JON WIENER: Well, one of the items here is a report from an undercover agent on a meeting of anti-war radicals in the East Village, planning demonstrations for the Republican National Convention, which was going to be held in Miami in '72, where Nixon was going to be re-nominated. The undercover agent reports — this is to J. Edgar Hoover — that at this loft in the East Village, there is a parrot, and whenever the conversation gets heated, the parrot shouts, “Right on!” Now, it's kind of mildly interesting, but why does J. Edgar Hoover need to know this? Why should this be classified “confidential”? This is a document the F.B.I. went all the way to the Supreme Court to conceal from us and which they were finally forced to release and is reproduced among the other documents in this book.

AMY GOODMAN: Why do you think? Why do you speculate?

JON WIENER: Well, their reason was that they wanted to conceal the identity of the informant who provided this information.
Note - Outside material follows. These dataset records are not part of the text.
(** * 0list: signup intake, confirmation, rate limiting, origin matching,
      CSV export and daily statistics

    A shallow embedding of the API worker of the 0list waitlist service
    (apps/api/src) and the properties its specification states about it.

    Conventions of the embedding.
    - JavaScript strings are [string]s whose characters are 8-bit code
      units; [toLowerCase] and [trim] act on that range.
    - Integers (positions, counters, epoch times) are [Z].
    - The two tables of the database are lists of rows in insertion
      order; [findFirst] is the first row that satisfies the condition.
    - What the handlers draw from the platform (the clock, fresh ids,
      random tokens, whether the mail provider accepts a message) is an
      explicit [Oracle] argument, and what they do to the outside world
      (mails sent, console lines, webhooks) is returned as a list of
      [Effect]s next to the new database and the HTTP outcome. *)

From Stdlib Require Import ZArith String Ascii List Lia.
From Stdlib Require Import DecimalString DecimalPos DecimalZ Sorted.
From stdpp Require Import gmap strings list fin_maps.
From Equations Require Import Equations.

Open Scope string_scope.
Open Scope list_scope.
Open Scope Z_scope.

(** ** JavaScript string primitives *)

Module Js.

Definition code (c : ascii) : nat := nat_of_ascii c.

(** White space of [String.prototype.trim] and of the regex class [\s],
    restricted to 8-bit code units. *)
Definition isSpace (c : ascii) : bool :=
  let n := code c in
  ((9 <=? n)%nat && (n <=? 13)%nat) || (n =? 32)%nat || (n =? 160)%nat.

Definition lowerChar (c : ascii) : ascii :=
  let n := code c in
  if ((65 <=? n)%nat && (n <=? 90)%nat)
     || ((192 <=? n)%nat && (n <=? 222)%nat && negb (n =? 215)%nat)
  then ascii_of_nat (n + 32) else c.

Fixpoint toLowerCase (s : string) : string :=
  match s with
  | EmptyString => EmptyString
  | String c r => String (lowerChar c) (toLowerCase r)
  end.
AMY GOODMAN: Another parrot?

JON WIENER: No, in fact, there’s a story behind that. The confidential informant who provided that information, during the course of our lawsuit, decided to join our side. This is one of the most amazing stories of the whole episode. It’s a woman named Julie Maynard. She had been a full-time — what do they call them?

AMY GOODMAN: Groupie?

JON WIENER: Confidential informant for the F.B.I. She had spied sort of — she spied on Lennon for the F.B.I. But then she had a falling out with the F.B.I. in the '80s. She was based in Madison, Wisconsin. And she called me up one day and said she wanted to join our side. She didn't want them to protect her identity. She filed affidavits as part of our lawsuit, saying that they didn’t need to conceal her identity, they should release these documents which she had provided. First they dismissed her affidavit. They called it irrelevant, which seemed kind of strange to me, since the whole reason for not releasing this document was to conceal her identity. But eventually they sort of threw in the towel and released the documents she had provided. It’s very rare. I actually don’t know of any other cases, where a full-time paid informant for the F.B.I. has changed sides. When we won this case in two years ago, I called up Julie to tell her, but unfortunately she had died like two months earlier, so otherwise she’d be on the radio here with us today.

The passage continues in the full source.